* _Input material_:

(** Two interrupts served after a reset: a header that announces 20
    bytes, then a refused request. *)
Lemma worker_reads_fit_the_buffer_witness :
  Forall (@read_fits nucleo)
    (res_trace (@halTask nucleo [header20; refused]
                  (set_evtQueue [intn_event; intn_event] ready))).
Proof.
  apply (@worker_reads_fit_the_buffer nucleo [header20; refused]
           (set_evtQueue [intn_event; intn_event] ready)).
  - vm_compute. congruence.
  - repeat constructor.
Defined.

(** ** What a transfer leaves alone, and a transfer that never ends *)

(** X10.  sh2_hal_tx and sh2_hal_rx never write to the unit table or to
    the event queue: callbacks, cookies, addresses, owed lengths, receive
    buffers and gates of all units are the same after the call, for every
    unit index, length, state and bus reply, also when the call does not
    come back. *)
Theorem tx_rx_leave_units_alone `{P : Platform}
    (unit : N) (pData : list byte) (len : Z) (r : BusReply) (s : Hal) :
  sh2 (res_state (sh2_hal_tx unit pData len r s)) = sh2 s
  /\ evtQueue (res_state (sh2_hal_tx unit pData len r s)) = evtQueue s
  /\ sh2 (res_state (sh2_hal_rx unit pData len r s)) = sh2 s
  /\ evtQueue (res_state (sh2_hal_rx unit pData len r s)) = evtQueue s.
Proof.
  unfold sh2_hal_tx, sh2_hal_rx.
  destruct (SH2_UNITS <=? unit)%N; [repeat split | ].
  destruct (len =? 0); [repeat split | ].
  unfold bind, sh2_get.
  destruct (sh2 s !! N.to_nat unit) as [u | ]; [ | repeat split].
  destruct (i2cBlockingTx_frame (addr u) len pData r s) as (Ht1 & Ht2 & _).
  destruct (i2cBlockingRx_frame (addr u) len pData r s) as (Hr1 & Hr2 & _).
  destruct (i2cBlockingTx (addr u) pData len r s);
    destruct (i2cBlockingRx (addr u) pData len r s); cbn [res_state] in *; auto.
Qed.

(** X11.  There is no time-out.  When a transfer is accepted by the driver
    (return value 0) and no completion or error interrupt ever arrives,
    i2cBlockingRx and i2cBlockingTx do not return: their last act is the
    transfer request, and they stay suspended with the bus mutex held.
    With the mutex held, a reset of a valid unit and any further bus
    transaction are suspended before they do anything. *)
Theorem lost_interrupt_wedges_the_bus `{P : Platform}
    (addr len : Z) (pData : list byte) (r : BusReply) (s : Hal) :
  i2cMutex s = false ->
  i2cBlockSem s = false ->
  rc r = 0 ->
  irq r = None ->
  (exists trR sR trT sT,
     i2cBlockingRx addr pData len r s = Stuck Blocked trR sR
     /\ last trR = Some (I2cReceiveIT addr len) /\ i2cMutex sR = true
     /\ i2cBlockingTx addr pData len r s = Stuck Blocked trT sT
     /\ last trT = Some (I2cTransmitIT addr pData len) /\ i2cMutex sT = true)
  /\ forall s', i2cMutex s' = true ->
       (forall addr2 len2 pData2 r2,
          i2cBlockingRx addr2 pData2 len2 r2 s' = Stuck Blocked [] s'
          /\ i2cBlockingTx addr2 pData2 len2 r2 s' = Stuck Blocked [] s')
       /\ forall unit dfuMode onRx cookie,
            (unit < SH2_UNITS)%N ->
            sh2_hal_reset unit dfuMode onRx cookie s' = Stuck Blocked [] s'.
Proof.
  intros Hm Hb Hrc Hirq. split.
  - destruct s as [mx bs st rn q us]. cbn in Hm, Hb. subst mx bs.
    destruct r as [c i d]. cbn in Hrc, Hirq. subst c i.
    unfold_hal; cbn. destruct rn; cbn; eexists _, _, _, _; repeat split.
  - intros s' Hm'. split.
    + intros addr2 len2 pData2 r2.
      unfold i2cBlockingRx, i2cBlockingTx, bind, xSemaphoreTake_i2cMutex.
      rewrite Hm'. split; reflexivity.
    + intros unit dfuMode onRx cookie Hu. unfold sh2_hal_reset.
      rewrite (proj2 (N.leb_gt SH2_UNITS unit)) by exact Hu.
      unfold bind, xSemaphoreTake_i2cMutex. rewrite Hm'. reflexivity.
Qed.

* _Problem to solve_: Copy out word for word each line of the listing, from the very first line down to the line containing "i2cBlockingRx and i2cBlockingTx", and stop after that line.

* _Response to this exercise_:
(** Two interrupts served after a reset: a header that announces 20
    bytes, then a refused request. *)
Lemma worker_reads_fit_the_buffer_witness :
  Forall (@read_fits nucleo)
    (res_trace (@halTask nucleo [header20; refused]
                  (set_evtQueue [intn_event; intn_event] ready))).
Proof.
  apply (@worker_reads_fit_the_buffer nucleo [header20; refused]
           (set_evtQueue [intn_event; intn_event] ready)).
  - vm_compute. congruence.
  - repeat constructor.
Defined.

(** ** What a transfer leaves alone, and a transfer that never ends *)

(** X10.  sh2_hal_tx and sh2_hal_rx never write to the unit table or to
    the event queue: callbacks, cookies, addresses, owed lengths, receive
    buffers and gates of all units are the same after the call, for every
    unit index, length, state and bus reply, also when the call does not
    come back. *)
Theorem tx_rx_leave_units_alone `{P : Platform}
    (unit : N) (pData : list byte) (len : Z) (r : BusReply) (s : Hal) :
  sh2 (res_state (sh2_hal_tx unit pData len r s)) = sh2 s
  /\ evtQueue (res_state (sh2_hal_tx unit pData len r s)) = evtQueue s
  /\ sh2 (res_state (sh2_hal_rx unit pData len r s)) = sh2 s
  /\ evtQueue (res_state (sh2_hal_rx unit pData len r s)) = evtQueue s.
Proof.
  unfold sh2_hal_tx, sh2_hal_rx.
  destruct (SH2_UNITS <=? unit)%N; [repeat split | ].
  destruct (len =? 0); [repeat split | ].
  unfold bind, sh2_get.
  destruct (sh2 s !! N.to_nat unit) as [u | ]; [ | repeat split].
  destruct (i2cBlockingTx_frame (addr u) len pData r s) as (Ht1 & Ht2 & _).
  destruct (i2cBlockingRx_frame (addr u) len pData r s) as (Hr1 & Hr2 & _).
  destruct (i2cBlockingTx (addr u) pData len r s);
    destruct (i2cBlockingRx (addr u) pData len r s); cbn [res_state] in *; auto.
Qed.

(** X11.  There is no time-out.  When a transfer is accepted by the driver
    (return value 0) and no completion or error interrupt ever arrives,
    i2cBlockingRx and i2cBlockingTx do not return: their last act is the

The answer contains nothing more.